Dataset entries
(** ** Reasoning about method bodies *)

(** [post m self Q]: if [m], run on [self], returns, then [Q] holds of the
    value and of the visitor it leaves; nothing is said when it raises. *)
Definition post {A} (m : M A) (self : ECMAVisitor) (Q : A -> ECMAVisitor -> Prop) : Prop :=
  match m self with
  | (Ok a, self') => Q a self'
  | (Raise _, _) => True
  end.

(** [keeps m]: whenever [m] returns, the visitor is as it was. *)
Definition keeps {A} (m : M A) : Prop :=
  forall self, post m self (fun _ self' => self' = self).

(** What the induction on objects carries: the dispatcher and the three
    rules that are called directly on an object all restore the counter. *)
Definition balanced (addr_of : ast.node -> string) (n : ast.node) : Prop :=
  keeps (visit addr_of n) /\
  keeps (visit_Case (visit addr_of) n) /\
  keeps (visit_Default (visit addr_of) n) /\
  keeps (visit_Identifier addr_of n).




(** ** Predicates for the further properties *)

(** [runs m]: the method body returns, on every visitor. *)
Definition runs {A} (m : M A) : Prop :=
  forall self, exists a self', m self = (Ok a, self').

(** [renderable n]: every object that a render of [n] reaches is [None],
    an object of a class without a rule, or a node that carries the fields
    of its class; the label of a [Continue] or [Break] is [None] or an
    [Identifier], the cases of a [Switch] are [Case] nodes and its default
    is [None] or a [Default] node. *)
Fixpoint renderable (n : ast.node) : bool :=
  let label (x : ast.node) :=
    match x with ast.PyNone | ast.Identifier _ => true | _ => false end in
  match n with
  | ast.PyNone => true
  | ast.Other cls => negb (has_rule cls)
  | ast.Program children | ast.Block children | ast.VarStatement children =>
      forallb renderable children
  | ast.VarDecl identifier initializer =>
      renderable identifier && renderable initializer
  | ast.Identifier _ | ast.Number _ | ast.EmptyStatement _ | ast.Boolean _
  | ast.Null _ | ast.String _ | ast.Debugger _ => true
  | ast.Assign _ l r | ast.BinOp _ l r | ast.Comma l r =>
      renderable l && renderable r
  | ast.If predicate consequent alternative =>
      renderable predicate && renderable consequent && renderable alternative
  | ast.For init_ cond count statement =>
      renderable init_ && renderable cond && renderable count
      && renderable statement
  | ast.ForIn item iterable statement =>
      renderable item && renderable iterable && renderable statement
  | ast.UnaryOp _ value _ => renderable value
  | ast.ExprStatement expr | ast.Throw expr | ast.Return expr =>
      renderable expr
  | ast.DoWhile predicate statement | ast.While predicate statement =>
      renderable predicate && renderable statement
  | ast.Continue identifier | ast.Break identifier => label identifier
  | ast.With expr statement => renderable expr && renderable statement
  | ast.Label identifier statement =>
      renderable identifier && renderable statement
  | ast.Switch expr cases default =>
      renderable expr
      && forallb (fun c => match c with
                           | ast.Case _ _ => renderable c
                           | _ => false
                           end) cases
      && match default with
         | ast.PyNone => true
         | ast.Default _ => renderable default
         | _ => false
         end
  | ast.Case expr elements => renderable expr && forallb renderable elements
  | ast.Default elements => forallb renderable elements
  | ast.Try statements catch fin =>
      renderable statements && renderable catch && renderable fin
  | ast.Catch identifier elements =>
      renderable identifier && renderable elements
  | ast.Finally elements => renderable elements
  end.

* Aim of the task
So that nothing is lost, please reproduce each entry exactly as written.

* Exercise answer
(** ** Reasoning about method bodies *)

(** [post m self Q]: if [m], run on [self], returns, then [Q] holds of the
    value and of the visitor it leaves; nothing is said when it raises. *)
Definition post {A} (m : M A) (self : ECMAVisitor) (Q : A -> ECMAVisitor -> Prop) : Prop :=
  match m self with
  | (Ok a, self') => Q a self'
  | (Raise _, _) => True
  end.

(** [keeps m]: whenever [m] returns, the visitor is as it was. *)
Definition keeps {A} (m : M A) : Prop :=
  forall self, post m self (fun _ self' => self' = self).

(** What the induction on objects carries: the dispatcher and the three
    rules that are called directly on an object all restore the counter. *)
Definition balanced (addr_of : ast.node -> string) (n : ast.node) : Prop :=
  keeps (visit addr_of n) /\
  keeps (visit_Case (visit addr_of) n) /\
  keeps (visit_Default (visit addr_of) n) /\
  keeps (visit_Identifier addr_of n).




(** ** Predicates for the further properties *)

(** [runs m]: the method body returns, on every visitor. *)
Definition runs {A} (m : M A) : Prop :=
  forall self, exists a self', m self = (Ok a, self').

(** [renderable n]: every object that a render of [n] reaches is [None],
    an object of a class without a rule, or a node that carries the fields
    of its class; the label of a [Continue] or [Break] is [None] or an
    [Identifier], the cases of a [Switch] are [Case] nodes and its default
    is [None] or a [Default] node. *)
Fixpoint renderable (n : ast.node) : bool :=
  let label (x : ast.node) :=
    match x with ast.PyNone | ast.Identifier _ => true | _ => false end in
  match n with
  | ast.PyNone => true
  | ast.Other cls => negb (has_rule cls)
  | ast.Program children | ast.Block children | ast.VarStatement children =>
      forallb renderable children
  | ast.VarDecl identifier initializer =>
      renderable identifier && renderable initializer
  | ast.Identifier _ | ast.Number _ | ast.EmptyStatement _ | ast.Boolean _
  | ast.Null _ | ast.String _ | ast.Debugger _ => true
  | ast.Assign _ l r | ast.BinOp _ l r | ast.Comma l r =>
      renderable l && renderable r
  | ast.If predicate consequent alternative =>
      renderable predicate && renderable consequent && renderable alternative
  | ast.For init_ cond count statement =>
      renderable init_ && renderable cond && renderable count
      && renderable statement
  | ast.ForIn item iterable statement =>
      renderable item && renderable iterable && renderable statement
  | ast.UnaryOp _ value _ => renderable value
  | ast.ExprStatement expr | ast.Throw expr | ast.Return expr =>
      renderable expr
  | ast.DoWhile predicate statement | ast.While predicate statement =>
      renderable predicate && renderable statement
  | ast.Continue identifier | ast.Break identifier => label identifier
  | ast.With expr statement => renderable expr && renderable statement
  | ast.Label identifier statement =>
      renderable identifier && renderable statement
  | ast.Switch expr cases default =>
      renderable expr
      && forallb (fun c => match c with
                           | ast.Case _ _ => renderable c
                           | _ => false
                           end) cases
      && match default with
         | ast.PyNone => true
         | ast.Default _ => renderable default
         | _ => false
         end
  | ast.Case expr elements => renderable expr && forallb renderable elements
  | ast.Default elements => forallb renderable elements
  | ast.Try statements catch fin =>
      renderable statements && renderable catch && renderable fin
  | ast.Catch identifier elements =>
      renderable identifier && renderable elements
  | ast.Finally elements => renderable elements
  end.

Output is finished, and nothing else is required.